Twelve-person life raft
A raft, such as that on board the Cheeki Rafiki, is required to meet the international standard ISO 9650, which stipulates how the craft must be constructed and what it must have on board. The rafts are highly visible and buoyant and can be boarded quickly in an emergency.
- One man is known to have survived 133 days on a raft after ship was torpedoed by a U-boat in 1942, and experts have said the warmer water, the better chance of survival
- The water where the Cheeki Rafiki is understood to have encountered trouble is believed to be about 15C
On Thursday night, the US Coast Guard official overseeing the search, Capt Anthony Popiel, said he had spoken to the yachtsmen’s families to tell them the search could be suspended.

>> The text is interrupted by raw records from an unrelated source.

Definition admin_routes : list Route := [
  mkRoute "POST" (admin [Lit "benchmark-sets"]) (by_admin DCreated (fun _ r => HandleAdminCreate r));
  mkRoute "PUT" (admin [Lit "benchmark-sets"; Wild "set_id"])
    (by_admin DAdminSet (fun v r => HandleAdminUpdate pq_float (PathValue v "set_id") r));
  mkRoute "GET" (admin [Lit "benchmark-sets"]) (by_admin DAdminSets (fun _ r => HandleAdminList r));
  mkRoute "GET" (admin [Lit "benchmark-sets"; Wild "set_id"])
    (by_admin DAdminSet (fun v _ => HandleAdminGet (PathValue v "set_id")));
  mkRoute "GET" (admin [Lit "workers"]) (by_admin DWorkers (fun _ _ => HandleListWorkers));
  mkRoute "GET" (admin [Lit "workers"; Wild "address"]) (by_admin DWorker (fun v _ => HandleGetWorker (PathValue v "address")));
  mkRoute "GET" (admin [Lit "questions"]) (by_admin DAdminQuestions (fun _ r => HandleListQuestions r));
  mkRoute "GET" (admin [Lit "questions"; Wild "question_id"])
    (by_admin DAdminQuestion (fun v _ => HandleGetQuestion (PathValue v "question_id")));
  mkRoute "GET" (admin [Lit "questions"; Wild "question_id"; Lit "assignments"])
    (by_admin DAdminAssignments (fun v _ => HandleListAssignments (PathValue v "question_id")));
  mkRoute "GET" (admin [Lit "epochs"]) (by_admin DAdminEpochs (fun _ _ => HandleListEpochs));
  mkRoute "GET" (admin [Lit "epochs"; Wild "epoch_date"])
    (by_admin DAdminEpoch (fun v _ => HandleGetEpoch (PathValue v "epoch_date")));
  mkRoute "POST" (admin [Lit "settle"]) (by_admin DText (fun _ r => HandleTriggerSettlement (Some settle) r));
  mkRoute "POST" (admin [Lit "publish"]) (by_admin DText (fun _ r => HandlePublishMerkleRoot publish r));
  mkRoute "GET" (admin [Lit "config"]) (by_admin DConfig (fun _ _ => HandleListConfig));
  mkRoute "PUT" (admin [Lit "config"]) by_admin_config]%string.

Definition registerRoutes : list Route := public_routes ++ worker_routes ++ admin_routes.

(** The server's reply to a request. *)
Definition serve (r : HttpRequest) : Prg Served := serve_mux rtConfig registerRoutes r.
End Services.

(** ** Start-up and scheduler *)

(** [run] until it listens: an error of [Load] is only a warning, the
    configuration then stays as [NewRuntimeConfig] made it. *)
Definition startup (token : string) : Prg (result (Settings * RuntimeConfig)) :=
  let* loaded := Load NewRuntimeConfig in
  let rtConfig := snd loaded in
  let settings := mkSettings token (GetRootNetAPIURL rtConfig) (qc_RequiredAnswers (questionConfig rtConfig)) in
  let? _ := wrapped "recover timers" (RecoverOnStartup (timerMgr settings rtConfig)) in
  Ret (Ok (settings, rtConfig)).

(** The next 01:00 UTC, and the day that is settled then. *)
Definition next_settlement (now : Z) : Z :=
  let next := date_of now + Hour in
  if negb (now <? next) then next + 24 * Hour else next.
Definition settled_day (next : Z) : Z := date_of (next - 24 * Hour).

“If by midnight tomorrow [03:00 BST Saturday] there are no further developments to indicate search efforts would locate the crew alive we will suspend the search,” he said.
He added that he had “sincere compassion” for the families of the four men, and that his “thoughts and prayers” were with them.
The Foreign Office said the British Hercules C-130 plane would continue scouring the search area “for one more day” on Saturday.
“They will be co-ordinating closely with the US Coast Guard on the search area,” it said.
It said the US had “gone above and beyond” in its effort to locate the yacht and its British crew.
The plane, which was deployed on Tuesday and is operating from Portugal’s Azores islands in the Atlantic, was expected to end its search at about 22:00 BST on Saturday, the Foreign Office added.
It is understood it will probably fly two search missions on Saturday – one in the morning and one in the afternoon.
Tuesday’s decision to resume the search followed an official request from the UK government. An online petition, set up to put pressure on the US Coast Guard, had attracted more than 200,000 signatures.